Lemma track_slot_sim (slot : Z) : msim dbg_sim (track_slot slot) (mon_take_slot slots_cap slot).
Proof.
  intros s m [Hu Hs Ho]. unfold track_slot, mon_take_slot, slots_rel in *.
  destruct (m_slots m) as [L|] eqn:HL.
  2:{ rewrite Hs. split; [done|]. constructor; simpl; by rewrite ?HL. }
  destruct Hs as (Hsz & Hlen & Hp). rewrite Hsz, (proj2 (Z.eqb_neq slots_cap 0)) by lia.
  destruct (Z.eqb_spec slot 0) as [->|H0]; [by rewrite bool_decide_eq_true_2 by auto|].
  destruct (decide (slot ∈ L)) as [Hin|Hin].
  - rewrite bool_decide_eq_true_2 by auto. rewrite track_loop_hit; [done|lia|lia|].
    by apply (slots_in _ L).
  - rewrite bool_decide_eq_false_2 by naive_solver.
    destruct (track_loop_free id (live_slots s) slot (Z.to_nat slots_cap) 0 0)
      as (b & -> & Hb); [lia|lia|by eapply slots_miss|by constructor|lia|]. cbn [res_bind].
    assert (Hsize : length (in_use id (live_slots s)) = size L) by (by rewrite Hp).
    destruct Hb as [[-> Hfull]|[Hb (x & Hx & Hx0)]].
    + apply in_use_full in Hfull. rewrite Hlen, Z.eqb_refl, (proj2 (Z.eqb_eq _ _)) by lia. by sim_split.
    + rewrite (proj2 (Z.eqb_neq b slots_cap)) by lia.
      destruct (Z.eqb_spec (Z.of_nat (size L)) slots_cap) as [He|He].
      { assert (Hfull : Forall (fun x => id x <> 0) (live_slots s)) by (apply in_use_full; lia).
        by destruct (Forall_lookup_1 _ _ _ _ Hfull Hx). }
      rewrite arr_set_in by lia. sim_split. cbn.
      rewrite length_insert. split_and!; [done|done|].
      rewrite (in_use_insert id _ _ x) by done. by rewrite Hp, elements_union_singleton.
Qed.

Lemma untrack_slot_sim (slot : Z) : slot <> 0 -> msim dbg_sim (untrack_slot slot) (mon_give_slot slot).
Proof.
  intros H0 s m [Hu Hs Ho]. unfold untrack_slot, mon_give_slot, slots_rel in *.
  destruct (m_slots m) as [L|] eqn:HL; [|by rewrite Hs].
  destruct Hs as (-> & Hlen & Hp). case_bool_decide as Hin.
  - destruct (untrack_loop_hit id (live_slots s) slot (Z.to_nat slots_cap) 0)
      as (j & x & -> & Hj & Hx & <-); [lia|lia|by apply (slots_in _ L)|].
    cbn [res_bind]. rewrite arr_set_in by lia. sim_split. cbn. rewrite length_insert. split_and!; [done|done|].
    pose proof (in_use_clear id _ _ x 0 Hx H0 eq_refl) as Hc. rewrite Hp in Hc. unfold id in *.
    rewrite (union_difference_L {[x]} L) in Hc by set_solver.
    rewrite elements_union_singleton in Hc by set_solver. by apply Permutation_cons_inv in Hc.
  - by rewrite untrack_loop_miss; [|lia|lia|by eapply slots_miss].
Qed.

Lemma objs_in (l : list obj) (T : gmap Z (Z * Z)) (x : obj) :
  obj_entry <$> in_use o_cookie l ≡ₚ map_to_list T -> x ∈ l -> o_cookie x <> 0 ->
  T !! o_cookie x = Some (o_type x, o_size_bits x).
Proof.
  intros Hp Hx H0. apply elem_of_map_to_list. rewrite <- Hp.
  apply list_elem_of_fmap. exists x. split; [done|]. by apply list_elem_of_filter.
Qed.

Lemma objs_dom (l : list obj) (T : gmap Z (Z * Z)) (k : Z) (b : Z * Z) :
  obj_entry <$> in_use o_cookie l ≡ₚ map_to_list T -> T !! k = Some b ->
  exists x, x ∈ drop 0 l /\ o_cookie x = k.
Proof.
  intros Hp Hb. apply elem_of_map_to_list in Hb. rewrite <- Hp in Hb.
  apply list_elem_of_fmap in Hb as (x & Hx & Hin). apply list_elem_of_filter in Hin as [_ Hin].
  exists x. split; [done|]. by injection Hx.
Qed.

Lemma objs_miss (l : list obj) (T : gmap Z (Z * Z)) (k : Z) :
  obj_entry <$> in_use o_cookie l ≡ₚ map_to_list T -> k <> 0 -> T !! k = None ->
  Forall (fun x => o_cookie x <> k) l.
Proof.
  intros Hp Hk Hn. apply Forall_forall. intros x Hx <-. by rewrite (objs_in l T x) in Hn.
Qed.

Lemma track_obj_sim (t sz cookie : Z) : msim dbg_sim (track_obj t sz cookie) (mon_take_obj objs_cap t sz cookie).
Proof.
  intros s m [Hu Hs Ho]. unfold track_obj, mon_take_obj, objs_rel in *.
  destruct (m_objs m) as [T|] eqn:HT.
  2:{ rewrite Ho. split; [done|]. constructor; simpl; by rewrite ?HT. }
  destruct Ho as (Hsz & Hlen & Hp). rewrite Hsz, (proj2 (Z.eqb_neq objs_cap 0)) by lia.
  destruct (Z.eqb_spec cookie 0) as [->|H0]; [by rewrite bool_decide_eq_true_2 by auto|].
  destruct (T !! cookie) as [b|] eqn:Hin.
  - rewrite bool_decide_eq_true_2 by (right; by eapply elem_of_dom_2).
    rewrite track_loop_hit; [done|lia|lia|]. by eapply objs_dom.
  - rewrite bool_decide_eq_false_2 by (apply not_elem_of_dom in Hin; naive_solver).
    destruct (track_loop_free o_cookie (live_objs s) cookie (Z.to_nat objs_cap) 0 0)
      as (b & -> & Hb); [lia|lia|by eapply objs_miss|by constructor|lia|]. cbn [res_bind].
    assert (Hsize : length (in_use o_cookie (live_objs s)) = size T).
    { rewrite <- length_map_to_list, <- Hp. by rewrite length_fmap. }
    destruct Hb as [[-> Hfull]|[Hb (x & Hx & Hx0)]].
    + apply in_use_full in Hfull. rewrite Hlen, Z.eqb_refl, (proj2 (Z.eqb_eq _ _)) by lia. by sim_split.
    + rewrite (proj2 (Z.eqb_neq b objs_cap)) by lia.
      destruct (Z.eqb_spec (Z.of_nat (size T)) objs_cap) as [He|He].
      { assert (Hfull : Forall (fun x => o_cookie x <> 0) (live_objs s)) by (apply in_use_full; lia).
        by destruct (Forall_lookup_1 _ _ _ _ Hfull Hx). }
      rewrite arr_set_in by lia. sim_split. cbn.
      rewrite length_insert. split_and!; [done|done|].
      rewrite (in_use_insert o_cookie _ _ x) by done. by rewrite fmap_cons, Hp, map_to_list_insert.
Qed.

Lemma untrack_obj_sim (t sz cookie : Z) :
  cookie <> 0 -> msim dbg_sim (untrack_obj t sz cookie) (mon_give_obj t sz cookie).
Proof.
  intros H0 s m [Hu Hs Ho]. unfold untrack_obj, mon_give_obj, objs_rel in *.
  destruct (m_objs m) as [T|] eqn:HT; [|by rewrite Ho].
  destruct Ho as (-> & Hlen & Hp). destruct (T !! cookie) as [b|] eqn:Hin.
  - destruct (untrack_loop_hit o_cookie (live_objs s) cookie (Z.to_nat objs_cap) 0)
      as (j & x & -> & Hj & Hx & <-); [lia|lia|by eapply objs_dom|].
    cbn [res_bind]. pose proof (objs_in _ T x Hp ltac:(by eapply list_elem_of_lookup_2) H0) as HTx.
    rewrite HTx in Hin. injection Hin as <-.
    destruct (Z.eqb_spec (o_type x) t) as [<-|]; cbn [negb]; [|by rewrite bool_decide_eq_false_2 by naive_solver].
    destruct (Z.eqb_spec (o_size_bits x) sz) as [<-|]; cbn [negb]; [|by rewrite bool_decide_eq_false_2 by naive_solver].
    rewrite bool_decide_eq_true_2 by done. rewrite arr_set_in by lia. sim_split. cbn.
    rewrite length_insert. split_and!; [done|done|].
    pose proof (in_use_clear o_cookie _ _ x (Obj (o_type x) (o_size_bits x) 0) Hx H0 eq_refl) as Hc.
    apply (fmap_Permutation obj_entry) in Hc. rewrite Hp, fmap_cons in Hc.
    rewrite <- (map_to_list_delete T (o_cookie x) _ HTx) in Hc. by apply Permutation_cons_inv in Hc.
  - rewrite untrack_loop_miss; [|lia|lia|by eapply objs_miss].
    by rewrite bool_decide_eq_false_2 by congruence.
Qed.

Lemma call_sim {A} (f : option (M W A)) : msim dbg_sim (call_under f) (mon_call f).
Proof.
  intros s m [Hu Hs Ho]. unfold call_under, mon_call. destruct f as [c|]; [|done].
  rewrite Hu. destruct (c (m_under m)) as [[a w]|]; [by sim_split|done].
Qed.

#[local] Hint Resolve track_slot_sim untrack_slot_sim track_obj_sim untrack_obj_sim call_sim : sim.

Lemma run_op_sim (v : vka_t W) p q (op : vka_op) :
  msim dbg_sim (run_op (debug_vka v p) op) (run_op (monitor_vka v slots_cap objs_cap q) op).
Proof.
  destruct op; simpl; unfold mon_obj;
    repeat first
      [ apply msim_ret | apply call_sim | apply track_slot_sim | apply track_obj_sim
      | apply untrack_slot_sim; lia | apply untrack_obj_sim; lia
      | apply msim_bind; [|intros a; try destruct a]
      | case_match; try lia ].
Qed.

Lemma run_ops_sim (v : vka_t W) p q (ops : list vka_op) :
  msim dbg_sim (run_ops (debug_vka v p) ops) (run_ops (monitor_vka v slots_cap objs_cap q) ops).
Proof.
  induction ops as [|op ops IH]; simpl; [apply msim_ret|].
  apply msim_bind; [apply run_op_sim|]. intros a. apply msim_bind; [done|]. intros l. apply msim_ret.
Qed.

End simulation.

Lemma in_use_zero {A} (key : A -> Z) (l : list A) : Forall (fun x => key x = 0) l -> in_use key l = [].
Proof.
  intros H. unfold in_use. induction H as [|x l Hx _ IH]; [done|].
  by rewrite filter_cons_False by auto.
Qed.

Lemma init_debugvka_fields {W} `{!Malloc W} (slots_cap objs_cap : Z) garbage_slots garbage_objs (w : W) s :
  vka_init_debugvka slots_cap objs_cap garbage_slots garbage_objs w = Ok (inr s) ->
  exists a b, s = State (underlying s) (garbage_slots a) slots_cap (garbage_objs b) objs_cap.
Proof.
  unfold vka_init_debugvka. intros H.
  repeat first [progress inv_res | case_match]; try done; eauto.
Qed.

——

WORK REQUIRED: In the entries above, find each line with the word "exists" and return it.

ANSWER FOR THIS EXERCISE:
  apply list_elem_of_fmap. exists x. split; [done|]. by apply list_elem_of_filter.
  exists x, x ∈ drop 0 l /\ o_cookie x = k.
  exists x. split; [done|]. by injection Hx.
  exists a b, s = State (underlying s) (garbage_slots a) slots_cap (garbage_objs b) objs_cap.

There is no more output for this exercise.